# Does EQ Really Suck?



## Xede75 (Jan 6, 2021)

Hey guys. So, I'm starting my a bulk cycle consisting of 16 weeks 800mg EQ and 750Mg Test E. Of course I'll be using adex, 500mg HCG x2 a week (TRT prescribed), and liver supports.  The more research I've been doing, the more I've read that EQ is a waste and I should go with Deca.  This would be my 5th cycle.  I've done Tren, Mast, and Deca during previous cycle.  Deca, unfortuntely got deca dick and want to avoid that again.  What are your experiences with EQ?  Thanks.


----------



## d2r2ddd (Jan 7, 2021)

u hav to be very patient with EQ as the visible effect(Esp veins popping out) can onli be seen fm week 12 onwards.


----------



## GearPro (Jan 7, 2021)

EQ is an excellent compound for lean, quality muscle gains. But, like d2r said, it’s gonna be a slow burn. If you need instant gratification, EQ isn’t the compound for you. 

You could always throw in a little Dbol, or some other oral, at the beginning.


----------



## Durro (Jan 7, 2021)

Cycle looks good. I like it, some people have high blood pressure problems with it or anxiety. It can also increase appetite.


----------



## bbuck (Jan 7, 2021)

It works.


----------



## DrBeefcake777 (Jan 8, 2021)

Its phenomenal for me. Get bold prop or a short acting if you can for the first 4-5 weeks if not just run a 16-20 weeker, and youll love it. Im higher BF right now and have veins around my outer elbow when I flex my bicep by my side, and thats with some Deca bloat bc Im running both together for the first time.

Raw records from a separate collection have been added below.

(** Where the recorded neighbour is not cell 0, or cell 0 is not a
    Triangle, the mean flow that [initial_conditions] stores is the one the
    spec describes. *)
Lemma initial_conditions_mean_flow_spec (s s' : Simulation) (i : nat)
    (b : CellBase) (t : TriangleData) (e : Edge) :
  initial_conditions s = Ok s' →
  cells (sim_mesh s) !! i = Some (Triangle b t) →
  e ∈ edges b →
  (neighbour_ids b !! e = Some (NbId 0) →
   ∀ b0 t0, cells (sim_mesh s) !! 0 ≠ Some (Triangle b0 t0)) →
  ∃ b' t', cells (sim_mesh s') !! i = Some (Triangle b' t') ∧
           mean_flow t' !! e
           = Some (spec_mean_flow (cells (sim_mesh s)) b t e).
Proof.
  intros Hs Hi He H0.
  destruct (initial_conditions_triangle s s' i b t Hs Hi)
    as (b' & t' & Hi' & _ & _ & _ & _ & Hmf).
  destruct (Hmf e He) as (vs & Hvs & Hl).
  exists b', t'. split; [done |]. rewrite Hl. f_equal.
  unfold edge_vectors in Hvs. unfold spec_mean_flow.
  destruct (neighbour_ids b !! e) as [[[| n] |] |] eqn:En.
  - inversion Hvs; subst. rewrite np_mean_axis0_one.
    destruct (cells (sim_mesh s) !! 0) as [[b0 t0 | ?] |] eqn:E0; try done.
    by destruct (H0 eq_refl b0 t0).
  - destruct (cells (sim_mesh s) !! S n) as [[? tn | ?] |]; [| | done];
      inversion Hvs; subst.
    + by rewrite np_mean_axis0_two.
    + by rewrite np_mean_axis0_one.
  - inversion Hvs; subst. by rewrite np_mean_axis0_one.
  - inversion Hvs; subst. by rewrite np_mean_axis0_one.
Qed.

(** C10.  In [initial_conditions] a recorded neighbour id 0 is falsy, so
    the edge gets the velocity at the cell's own centroid as its mean flow,
    whatever cell 0 is; and [initial_conditions] returns whenever all
    recorded neighbour ids are indices of the cell list. *)
Theorem C10_neighbour_id_zero_is_skipped :
  truthy (NbId 0) = false ∧
  (∀ s, neighbours_in_range (cells (sim_mesh s)) = true →
        ∃ s', initial_conditions s = Ok s') ∧
  ∀ (s s' : Simulation) (i : nat) (b : CellBase) (t : TriangleData)
    (e : Edge),
    initial_conditions s = Ok s' →
    cells (sim_mesh s) !! i = Some (Triangle b t) →
    e ∈ edges b →
    neighbour_ids b !! e = Some (NbId 0) →
    ∃ b' t', cells (sim_mesh s') !! i = Some (Triangle b' t') ∧
             center_point t' = center_point t ∧
             mean_flow t' !! e = Some (compute_flow_field (center_point t)).
Proof.
  split; [done |]. split; [apply initial_conditions_total |].
  intros s s' i b t e Hs Hi He Hn.
  destruct (initial_conditions_triangle s s' i b t Hs Hi)
    as (b' & t' & Hi' & _ & _ & Hc & _ & Hmf).
  destruct (Hmf e He) as (vs & Hvs & Hl).
  exists b', t'. split; [done |]. split; [done |].
  rewrite Hn in Hvs. simpl in Hvs. inversion Hvs; subst.
  by rewrite Hl, np_mean_axis0_one.
Qed.

(** Cell 1 of the square mesh before [initial_conditions]: its neighbour
    across the diagonal (0,2) is cell 0, which is a Triangle. *)
Lemma square_cell1 :
  ∃ b t b0 t0,
    cells (sim_mesh square_sim) !! 1 = Some (Triangle b t) ∧
    cells (sim_mesh square_sim) !! 0 = Some (Triangle b0 t0) ∧
    edges b = [(0, 2); (2, 3); (0, 3)] ∧
    neighbour_ids b !! (0, 2) = Some (NbId 0) ∧
    center_point t = compute_center_point (square_coords [0; 2; 3]) ∧
    center_point t0 = compute_center_point (square_coords [0; 1; 2]).
Proof.
  eexists _, _, _, _. split; [reflexivity |]. split; [reflexivity |].
  split; [reflexivity |]. split; [vm_compute; reflexivity |].
  split; reflexivity.
Qed.

Lemma C10_neighbour_id_zero_is_skipped_witness :
  ∃ b' t', cells (sim_mesh square_initialized) !! 1 = Some (Triangle b' t') ∧
           mean_flow t' !! (0, 2)
           = Some (compute_flow_field
                     (compute_center_point (square_coords [0; 2; 3]))).
Proof.
  destruct square_cell1 as (b & t & b0 & t0 & H1 & _ & He & Hn & Hc & _).
  destruct (proj2 (proj2 C10_neighbour_id_zero_is_skipped)
              square_sim square_initialized 1 b t (0, 2)
              square_initial_conditions H1)
    as (b' & t' & Hi' & _ & Hmf).
  - rewrite He. left.
  - exact Hn.
  - exists b', t'. split; [exact Hi' |]. rewrite Hmf, Hc. reflexivity.
Defined.

Lemma square_flow_cell1 :
  compute_flow_field (compute_center_point (square_coords [0; 2; 3]))
  = (0.6, - (1 / 3))%R.
Proof.
  unfold compute_flow_field, compute_center_point, np_mean, py_sum.
  cbn. f_equal; lra.
Qed.

Lemma square_flow_cell0 :
  compute_flow_field (compute_center_point (square_coords [0; 1; 2]))
  = (0.2, - (2 / 3))%R.
Proof.
  unfold compute_flow_field, compute_center_point, np_mean, py_sum.
  cbn. f_equal; lra.
Qed.

(** C4 at the square mesh, as built from its points and cell blocks.
    Cell 1 is a Triangle whose neighbour across the edge (0,2) is cell 0,
    also a Triangle.  [initial_conditions] stores for that edge the
    velocity at cell 1's own centroid, (0.6, -1/3), where the average with
    the velocity at cell 0's centroid is (0.4, -0.5). *)
Theorem C4_mean_flow_square_neighbour_zero :
  setup_mesh square_points square_blocks = Ok (sim_mesh square_sim) ∧
  ∃ b t b0 t0 b' t',
    cells (sim_mesh square_sim) !! 1 = Some (Triangle b t) ∧
    neighbour_ids b !! (0, 2) = Some (NbId 0) ∧
    cells (sim_mesh square_sim) !! 0 = Some (Triangle b0 t0) ∧
    initial_conditions square_sim = Ok square_initialized ∧
    cells (sim_mesh square_initialized) !! 1 = Some (Triangle b' t') ∧
    mean_flow t' !! (0, 2) = Some (0.6, - (1 / 3))%R ∧
    spec_mean_flow (cells (sim_mesh square_sim)) b t (0, 2) = (0.4, - 0.5)%R ∧
    mean_flow t' !! (0, 2)
    ≠ Some (spec_mean_flow (cells (sim_mesh square_sim)) b t (0, 2)).
Proof.
  split; [exact square_setup_mesh |].
  destruct square_cell1 as (b & t & b0 & t0 & H1 & H0 & He & Hn & Hc & Hc0).
  destruct (initial_conditions_triangle square_sim square_initialized 1 b t
              square_initial_conditions H1)
    as (b' & t' & Hi' & _ & _ & _ & _ & Hmf).
  destruct (Hmf (0, 2)) as (vs & Hvs & Hl); [rewrite He; left |].
  rewrite Hn in Hvs. simpl in Hvs. inversion Hvs; subst vs; clear Hvs.
  rewrite np_mean_axis0_one, Hc, square_flow_cell1 in Hl.
  assert (Hspec : spec_mean_flow (cells (sim_mesh square_sim)) b t (0, 2)
                  = (0.4, - 0.5)%R).
  { unfold spec_mean_flow. rewrite Hn, H0, Hc, Hc0.
    rewrite square_flow_cell1, square_flow_cell0. simpl. f_equal; lra. }
  exists b, t, b0, t0, b', t'.
  split; [exact H1 |]. split; [exact Hn |]. split; [exact H0 |].
  split; [exact square_initial_conditions |]. split; [exact Hi' |].
  split; [exact Hl |]. split; [exact Hspec |].
  rewrite Hl, Hspec. intros Heq. inversion Heq. lra.
Qed.

(** ** Ordered dictionaries *)

Section OdictFacts.
Context {V : Type}.
Implicit Types (d : odict nat V) (k : nat) (v : V).

Lemma oget_oset_eq d k v : oget (oset d k v) k = Some v.
Proof.
  induction d as [| [k' v'] d IH]; simpl.
  - by rewrite decide_True.
  - destruct (decide (k' = k)) as [-> | Hne]; simpl.
    + by rewrite decide_True.
    + by rewrite decide_False.
Qed.

Lemma oget_oset_ne d k k' v : k ≠ k' → oget (oset d k v) k' = oget d k'.
Proof.
  intros Hne. induction d as [| [k0 v0] d IH]; simpl.
  - by rewrite decide_False.
  - destruct (decide (k0 = k)) as [-> | Hk]; simpl.
    + by rewrite !decide_False.
    + destruct (decide (k0 = k')); [done | apply IH].
Qed.

Lemma oget_is_Some d k : k ∈ okeys d ↔ is_Some (oget d k).
Proof.
  unfold okeys. induction d as [| [k0 v0] d IH]; simpl.
  - rewrite elem_of_nil. split; [done | by intros [? ?]].
  - rewrite elem_of_cons, IH. destruct (decide (k0 = k)) as [-> | Hk].
    + split; eauto.
    + split; [intros [? | ?]; [congruence | done] | by right].
Qed.
End OdictFacts.

(** ** The solver *)

Lemma py_sum_from (a : R) (xs : list R) :
  foldl Rplus a xs = (a + sum_R xs)%R.
Proof.
  revert a. induction xs as [| x xs IH]; intros a; simpl.
  - lra.
  - rewrite IH. lra.
Qed.

Lemma py_sum_sum_R (xs : list R) : py_sum xs = sum_R xs.
Proof. unfold py_sum. rewrite py_sum_from. lra. Qed.

Lemma sum_R_app (xs ys : list R) : sum_R (xs ++ ys) = (sum_R xs + sum_R ys)%R.
Proof.
  induction xs as [| x xs IH]; simpl; [lra |]. rewrite IH. lra.
Qed.

(** The flux loop of one cell appends the spec's fluxes, edge by edge. *)
Lemma edge_flux_fold (cs : list Cell) (b : CellBase) (t : TriangleData)
    (es : list Edge) :
  ∀ acc fl : list R,
    foldM (edge_flux cs b t) acc es = Ok fl →
    fl = acc ++ omap (fun e =>
                        tn ← neighbour_triangle cs b e;
                        outer_normal ← normals t !! e;
                        flow ← mean_flow t !! e;
                        Some (oil_velocity outer_normal flow (concentration t)
                                (concentration tn))) es.
Proof.
  induction es as [| e es IH]; intros acc fl H; simpl in H.
  - inversion H. by rewrite app_nil_r.
  - destruct (edge_flux cs b t acc e) as [acc' |] eqn:E; [| done].
    simpl in H. apply IH in H. subst fl.
    unfold edge_flux, neighbour_get in E. cbn [omap list_omap].
    unfold neighbour_triangle at 2.
    destruct (neighbour_ids b !! e) as [[n |] |]; simpl in E; try done.
    destruct (cs !! n) as [[bn tn | bn] |]; simpl in E; try done.
    + destruct (normals t !! e) as [nv |]; simpl in E; [| done].
      destruct (mean_flow t !! e) as [mf |]; simpl in E; [| done].
      inversion E; subst. simpl. by rewrite <- app_assoc.
    + inversion E; subst. done.
Qed.

Lemma edge_flux_total (cs : list Cell) (b : CellBase) (t : TriangleData)
    (es : list Edge) :
  (∀ e, e ∈ es → edge_ready cs b t e = true) →
  ∀ acc, ∃ fl, foldM (edge_flux cs b t) acc es = Ok fl.
Proof.
  induction es as [| e es IH]; intros Hes acc; simpl; [eauto |].
  assert (He : edge_ready cs b t e = true) by (apply Hes; left).
  assert (∃ acc', edge_flux cs b t acc e = Ok acc') as [acc' ->].
  { unfold edge_ready in He. unfold edge_flux, neighbour_get.
    destruct (neighbour_ids b !! e) as [[n |] |]; simpl; try done.
    destruct (cs !! n) as [[bn tn | bn] |]; simpl; try done; [| eauto].
    apply andb_true_iff in He as [[nv ->]%bool_decide_eq_true
                                    [mf ->]%bool_decide_eq_true].
    simpl. eauto. }
  simpl. apply IH. intros e' He'. apply Hes. by right.
Qed.

(** Staging one Triangle stores the spec's new value under its id. *)
Lemma stage_cell_triangle (delta_t : R) (cs : list Cell)
    (tmp tmp' : odict nat R) (b : CellBase) (t : TriangleData) :
  stage_cell delta_t cs tmp (Triangle b t) = Ok tmp' →
  tmp' = oset tmp (cell_id b) (spec_new_concentration delta_t cs b t).
Proof.
  unfold stage_cell.
  destruct (foldM (edge_flux cs b t) [] (edges b)) as [fl |] eqn:E; [| done].
  simpl. intros H. inversion H; subst; clear H. f_equal.
  apply edge_flux_fold in E. simpl in E. subst fl.
  unfold spec_new_concentration, spec_edge_fluxes.
  rewrite py_sum_sum_R. unfold Rdiv, Rminus. ring.
Qed.

Lemma ids_ok_middle (done rest : list Cell) (c : Cell) :
  ids_ok (done ++ c :: rest) → cell_id (base c) = length done.
Proof. intros H. apply H. by apply list_lookup_middle. Qed.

And I bartend and we have had covid make me work 6 days a week so lately Ive been 12-14 hour shifts and havent lifted, and Im still stronger not eating enough and Im not losing anything. 

I had my cycle all planned out but my job needs me, so Im there for them. Theyve paid my bills off and on for 4 years and havce always been good to me. 

They have fed me so I dont bite the hand, and I help even if it compromises a good cycle for a couple weeks. Hell I could go to 175-200mg Test E or C and keep gaining if I wanted. But my elbow flair ups have kept me on the deca.

Doctor prescribed diuretic I have stopped taking and I have it but I dont feel I need it. I got some bad medicine and had a reaction. So unless I get swollen ankles again Im done with hydrochlorothiazide.

Took me from 244-45 down to 208 in a month and I was training. I felt strength loss while getting on a cycle, and now Im grabbing 100 lb DBs and rowing for reps easily training 1-2 days a week. Not bad bc I could go heavier but my right elbow 100 is my rep work max until I get fully hydrated again


Back to the topic, EQ is one of my favorite compounds ever. Makes me hungry, greater endurance during cardio.

Just keep an eye on hematocrit and high RBC count bc thick blood isnt good, so dont do a gram of it. 400 is ok... 500-600 is the spot. 20 weeker would be good at that dose. 16 would be good too. Just get EQ 300mg/ml and youre g2g

The vascularity is great, but I prefer the hunger for any food bc it makes it easier to eat the same diet foods bc youre just starving.


----------



## DrBeefcake777 (Jan 8, 2021)

Durro said:


> Cycle looks good. I like it, some people have high blood pressure problems with it or anxiety. It can also increase appetite.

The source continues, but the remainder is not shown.